WORK REQUEST: An exact copy of all the data is the expected answer.

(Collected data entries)
(** C18: when the conditions evaluate, the examples and Python examples are
    dispatched as the comments of [run_tests] tell.  With no suite or example
    asked for by name: if the examples are enabled ([ENABLE_EXAMPLES]) and there is no constraint, or the constraint [example]
    ([pyexample]), every example that was built and whose condition holds is
    dispatched once, in order, to be skipped under valgrind when its second
    condition fails (always, for Python; and without the bindings); otherwise there is none.
    With a suite or example asked for by name, the example asked for is dispatched, under no condition,
    if it was built, and no other one; the same for the Python example. *)
Theorem example_jobs_spec programs scripts tests pytests :
  exists js pyjs,
    example_jobs opts cfg cwd eval_cond zero out_dir programs tests = Ok js /\
    pyexample_jobs opts cfg cwd eval_cond zero out_dir scripts pytests = Ok pyjs /\
    if no_single_test opts then
      js = (if decide ((constrain opts = "" \/ constrain opts = "example") /\ ENABLE_EXAMPLES cfg = true)
            then map job_of_example (filter (runnable_example programs) tests) else []) /\
      pyjs = (if decide ((constrain opts = "" \/ constrain opts = "pyexample") /\ ENABLE_EXAMPLES cfg = true)
              then map job_of_pyexample (filter (runnable_pyexample scripts) pytests) else [])
    else
      (forall p, example opts <> "" -> programs !! program_name cfg (example opts) = Some p ->
         exists j, js = [j] /\ single_job false (abspath cwd p) (buildpath opts) j) /\
      (example opts = "" \/ programs !! program_name cfg (example opts) = None -> js = []) /\
      (pyexample opts <> "" -> basename (pyexample opts) ∈ scripts ->
         exists j, pyjs = [j] /\ single_job true (pyexample opts) "" j) /\
      (pyexample opts = "" \/ basename (pyexample opts) ∉ scripts -> pyjs = []).
Proof.
  unfold example_jobs, pyexample_jobs. rewrite queue_examples, queue_pyexamples.
  destruct (no_single_test opts).
  - eexists _, _. split; [|split; [|by split]]; by case_decide.
  - exists (if decide (example opts <> "") then match programs !! program_name cfg (example opts) with
      | None => []
      | Some p => [example_job cwd zero out_dir true false (abspath cwd p) (abspath cwd p) (buildpath opts)] end else []),
      (if decide (pyexample opts <> "") then if decide (basename (pyexample opts) ∈ scripts)
       then [example_job cwd zero out_dir false true (pyexample opts) (pyexample opts) ""] else [] else []).
    split_and!.
    + case_decide; [|done]. by destruct (programs !! _).
    + case_decide; [|done]. by case_decide.
    + intros p He Hp. rewrite decide_True, Hp by done. eexists. split; [done|]. by repeat split.
    + intros [He|Hp]; [by rewrite decide_False by (rewrite He; auto)|]. rewrite Hp. by case_decide.
    + intros He Hp. rewrite !decide_True by done. eexists. split; [done|]. by repeat split.
    + intros [He|Hp]; [by rewrite decide_False by (rewrite He; auto)|]. rewrite (decide_False (P := _ ∈ _)) by done. by case_decide.
Qed.
End Examples_correct.
End Plan_correct.

(** ** The environment *)

Lemma append_paths_spec key sep paths env k :
  append_paths key sep paths env !! k
  = if decide (k = key) then Some (default "" (env !! key) +:+
      foldr (fun p acc => sep +:+ p +:+ acc) "" paths)
    else env !! k.
Proof.
  unfold append_paths.
  assert (Hf : forall (env : gmap string string), is_Some (env !! key) ->
    foldl (fun env path => <[key := default "" (env !! key) +:+ sep +:+ path]> env) env paths !! k
    = if decide (k = key) then Some (default "" (env !! key) +:+
        foldr (fun p acc => sep +:+ p +:+ acc) "" paths) else env !! k).
  { clear env. induction paths as [|p paths IH]; intros env [v Hv]; cbn [foldl foldr].
    - rewrite str_append_nil_r. case_decide; [|done]. subst. by rewrite Hv.
    - rewrite IH by (rewrite lookup_insert_eq; by eexists).
      case_decide as Hk; [|by rewrite lookup_insert_ne].
      rewrite lookup_insert_eq. cbn [default from_option id]. by rewrite !str_append_assoc. }
  destruct (env !! key) as [v|] eqn:Hv.
  - rewrite Hf by (by eexists). by rewrite Hv.
  - rewrite Hf by (rewrite lookup_insert_eq; by eexists). rewrite lookup_insert_eq.
    case_decide; [done|]. by rewrite lookup_insert_ne.
Qed.

(** [make_paths] appends the module paths to the variable of the platform
    and changes no other variable but [PYTHONPATH].  That one does not keep the
    value it had: it becomes the path of the bindings, twice if it was set. *)
Theorem make_paths_spec (platform : string) (cfg : config) (env : gmap string string) :
  let pypath := path_join (path_join (NS3_BUILDDIR cfg) "bindings") "python" in
  let '(key, sep) :=
    if decide (platform = "darwin") then ("DYLD_LIBRARY_PATH", ":")
    else if decide (platform = "win32") then ("PATH", ";")
    else if decide (platform = "cygwin") then ("PATH", ":") else ("LD_LIBRARY_PATH", ":") in
  make_paths platform cfg env !! "PYTHONPATH"
  = Some (if has_key env "PYTHONPATH" then pypath +:+ ":" +:+ pypath else pypath) /\
  make_paths platform cfg env !! key
  = Some (default "" (env !! key) +:+
      foldr (fun p acc => sep +:+ p +:+ acc) "" (NS3_MODULE_PATH cfg)) /\
  forall k, k <> "PYTHONPATH" -> k <> key -> make_paths platform cfg env !! k = env !! k.
Proof.
  intros pypath.
  assert (Hgen : forall key sep env', key <> "PYTHONPATH" ->
    env' !! "PYTHONPATH" = Some (if has_key env "PYTHONPATH" then pypath +:+ ":" +:+ pypath else pypath) ->
    (forall k, k <> "PYTHONPATH" -> env' !! k = env !! k) ->
    append_paths key sep (NS3_MODULE_PATH cfg) env' !! "PYTHONPATH"
    = Some (if has_key env "PYTHONPATH" then pypath +:+ ":" +:+ pypath else pypath) /\
    append_paths key sep (NS3_MODULE_PATH cfg) env' !! key
    = Some (default "" (env !! key) +:+
        foldr (fun p acc => sep +:+ p +:+ acc) "" (NS3_MODULE_PATH cfg)) /\
    forall k, k <> "PYTHONPATH" -> k <> key ->
      append_paths key sep (NS3_MODULE_PATH cfg) env' !! k = env !! k).
  { intros key sep env' Hkey Hpy Hk. split_and!.
    - rewrite append_paths_spec. by rewrite decide_False.
    - rewrite append_paths_spec. rewrite decide_True by done. by rewrite Hk.
    - intros k H1 H2. rewrite append_paths_spec. rewrite decide_False by done. by apply Hk. }
  unfold make_paths. fold pypath.
  set (env1 := if has_key env "PYTHONPATH" then _ else _).
  assert (H1 : env1 !! "PYTHONPATH"
    = Some (if has_key env "PYTHONPATH" then pypath +:+ ":" +:+ pypath else pypath)).
  { unfold env1. destruct (has_key env "PYTHONPATH"); by rewrite !lookup_insert_eq. }
  assert (H2 : forall k, k <> "PYTHONPATH" -> env1 !! k = env !! k).
  { intros k Hk. unfold env1. destruct (has_key env "PYTHONPATH"); by rewrite !lookup_insert_ne. }
  repeat (case_decide; [by apply Hgen|]). by apply Hgen.
Qed.

(** ** Witnesses *)

Definition example_config : config :=
  mkConfig false true true "ns3" ".35" "debug" "python3" "/r" "/r/build" ["/r/build/lib"]
    ["tutorial"] ["ns3-core"] [].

EXERCISE SOLUTION:
(** C18: when the conditions evaluate, the examples and Python examples are
    dispatched as the comments of [run_tests] tell.  With no suite or example
    asked for by name: if the examples are enabled ([ENABLE_EXAMPLES]) and there is no constraint, or the constraint [example]
    ([pyexample]), every example that was built and whose condition holds is
    dispatched once, in order, to be skipped under valgrind when its second
    condition fails (always, for Python; and without the bindings); otherwise there is none.
    With a suite or example asked for by name, the example asked for is dispatched, under no condition,
    if it was built, and no other one; the same for the Python example. *)
Theorem example_jobs_spec programs scripts tests pytests :
  exists js pyjs,
    example_jobs opts cfg cwd eval_cond zero out_dir programs tests = Ok js /\
    pyexample_jobs opts cfg cwd eval_cond zero out_dir scripts pytests = Ok pyjs /\
    if no_single_test opts then
      js = (if decide ((constrain opts = "" \/ constrain opts = "example") /\ ENABLE_EXAMPLES cfg = true)
            then map job_of_example (filter (runnable_example programs) tests) else []) /\
      pyjs = (if decide ((constrain opts = "" \/ constrain opts = "pyexample") /\ ENABLE_EXAMPLES cfg = true)
              then map job_of_pyexample (filter (runnable_pyexample scripts) pytests) else [])
    else
      (forall p, example opts <> "" -> programs !! program_name cfg (example opts) = Some p ->
         exists j, js = [j] /\ single_job false (abspath cwd p) (buildpath opts) j) /\
      (example opts = "" \/ programs !! program_name cfg (example opts) = None -> js = []) /\
      (pyexample opts <> "" -> basename (pyexample opts) ∈ scripts ->
         exists j, pyjs = [j] /\ single_job true (pyexample opts) "" j) /\
      (pyexample opts = "" \/ basename (pyexample opts) ∉ scripts -> pyjs = []).
Proof.
  unfold example_jobs, pyexample_jobs. rewrite queue_examples, queue_pyexamples.
  destruct (no_single_test opts).
  - eexists _, _. split; [|split; [|by split]]; by case_decide.
  - exists (if decide (example opts <> "") then match programs !! program_name cfg (example opts) with
      | None => []
      | Some p => [example_job cwd zero out_dir true false (abspath cwd p) (abspath cwd p) (buildpath opts)] end else []),
      (if decide (pyexample opts <> "") then if decide (basename (pyexample opts) ∈ scripts)
       then [example_job cwd zero out_dir false true (pyexample opts) (pyexample opts) ""] else [] else []).
    split_and!.
    + case_decide; [|done]. by destruct (programs !! _).
    + case_decide; [|done]. by case_decide.
    + intros p He Hp. rewrite decide_True, Hp by done. eexists. split; [done|]. by repeat split.
    + intros [He|Hp]; [by rewrite decide_False by (rewrite He; auto)|]. rewrite Hp. by case_decide.
    + intros He Hp. rewrite !decide_True by done. eexists. split; [done|]. by repeat split.
    + intros [He|Hp]; [by rewrite decide_False by (rewrite He; auto)|]. rewrite (decide_False (P := _ ∈ _)) by done. by case_decide.
Qed.
End Examples_correct.
End Plan_correct.

(** ** The environment *)

Lemma append_paths_spec key sep paths env k :
  append_paths key sep paths env !! k
  = if decide (k = key) then Some (default "" (env !! key) +:+
      foldr (fun p acc => sep +:+ p +:+ acc) "" paths)
    else env !! k.
Proof.
  unfold append_paths.
  assert (Hf : forall (env : gmap string string), is_Some (env !! key) ->
    foldl (fun env path => <[key := default "" (env !! key) +:+ sep +:+ path]> env) env paths !! k
    = if decide (k = key) then Some (default "" (env !! key) +:+
        foldr (fun p acc => sep +:+ p +:+ acc) "" paths) else env !! k).
  { clear env. induction paths as [|p paths IH]; intros env [v Hv]; cbn [foldl foldr].
    - rewrite str_append_nil_r. case_decide; [|done]. subst. by rewrite Hv.
    - rewrite IH by (rewrite lookup_insert_eq; by eexists).
      case_decide as Hk; [|by rewrite lookup_insert_ne].
      rewrite lookup_insert_eq. cbn [default from_option id]. by rewrite !str_append_assoc. }
  destruct (env !! key) as [v|] eqn:Hv.
  - rewrite Hf by (by eexists). by rewrite Hv.
  - rewrite Hf by (rewrite lookup_insert_eq; by eexists). rewrite lookup_insert_eq.
    case_decide; [done|]. by rewrite lookup_insert_ne.
Qed.

(** [make_paths] appends the module paths to the variable of the platform
    and changes no other variable but [PYTHONPATH].  That one does not keep the
    value it had: it becomes the path of the bindings, twice if it was set. *)
Theorem make_paths_spec (platform : string) (cfg : config) (env : gmap string string) :
  let pypath := path_join (path_join (NS3_BUILDDIR cfg) "bindings") "python" in
  let '(key, sep) :=
    if decide (platform = "darwin") then ("DYLD_LIBRARY_PATH", ":")
    else if decide (platform = "win32") then ("PATH", ";")
    else if decide (platform = "cygwin") then ("PATH", ":") else ("LD_LIBRARY_PATH", ":") in
  make_paths platform cfg env !! "PYTHONPATH"
  = Some (if has_key env "PYTHONPATH" then pypath +:+ ":" +:+ pypath else pypath) /\
  make_paths platform cfg env !! key
  = Some (default "" (env !! key) +:+
      foldr (fun p acc => sep +:+ p +:+ acc) "" (NS3_MODULE_PATH cfg)) /\
  forall k, k <> "PYTHONPATH" -> k <> key -> make_paths platform cfg env !! k = env !! k.
Proof.
  intros pypath.
  assert (Hgen : forall key sep env', key <> "PYTHONPATH" ->
    env' !! "PYTHONPATH" = Some (if has_key env "PYTHONPATH" then pypath +:+ ":" +:+ pypath else pypath) ->
    (forall k, k <> "PYTHONPATH" -> env' !! k = env !! k) ->
    append_paths key sep (NS3_MODULE_PATH cfg) env' !! "PYTHONPATH"
    = Some (if has_key env "PYTHONPATH" then pypath +:+ ":" +:+ pypath else pypath) /\
    append_paths key sep (NS3_MODULE_PATH cfg) env' !! key
    = Some (default "" (env !! key) +:+
        foldr (fun p acc => sep +:+ p +:+ acc) "" (NS3_MODULE_PATH cfg)) /\
    forall k, k <> "PYTHONPATH" -> k <> key ->
      append_paths key sep (NS3_MODULE_PATH cfg) env' !! k = env !! k).
  { intros key sep env' Hkey Hpy Hk. split_and!.
    - rewrite append_paths_spec. by rewrite decide_False.
    - rewrite append_paths_spec. rewrite decide_True by done. by rewrite Hk.
    - intros k H1 H2. rewrite append_paths_spec. rewrite decide_False by done. by apply Hk. }
  unfold make_paths. fold pypath.
  set (env1 := if has_key env "PYTHONPATH" then _ else _).
  assert (H1 : env1 !! "PYTHONPATH"
    = Some (if has_key env "PYTHONPATH" then pypath +:+ ":" +:+ pypath else pypath)).
  { unfold env1. destruct (has_key env "PYTHONPATH"); by rewrite !lookup_insert_eq. }
  assert (H2 : forall k, k <> "PYTHONPATH" -> env1 !! k = env !! k).
  { intros k Hk. unfold env1. destruct (has_key env "PYTHONPATH"); by rewrite !lookup_insert_ne. }
  repeat (case_decide; [by apply Hgen|]). by apply Hgen.
Qed.

(** ** Witnesses *)

Definition example_config : config :=
  mkConfig false true true "ns3" ".35" "debug" "python3" "/r" "/r/build" ["/r/build/lib"]
    ["tutorial"] ["ns3-core"] [].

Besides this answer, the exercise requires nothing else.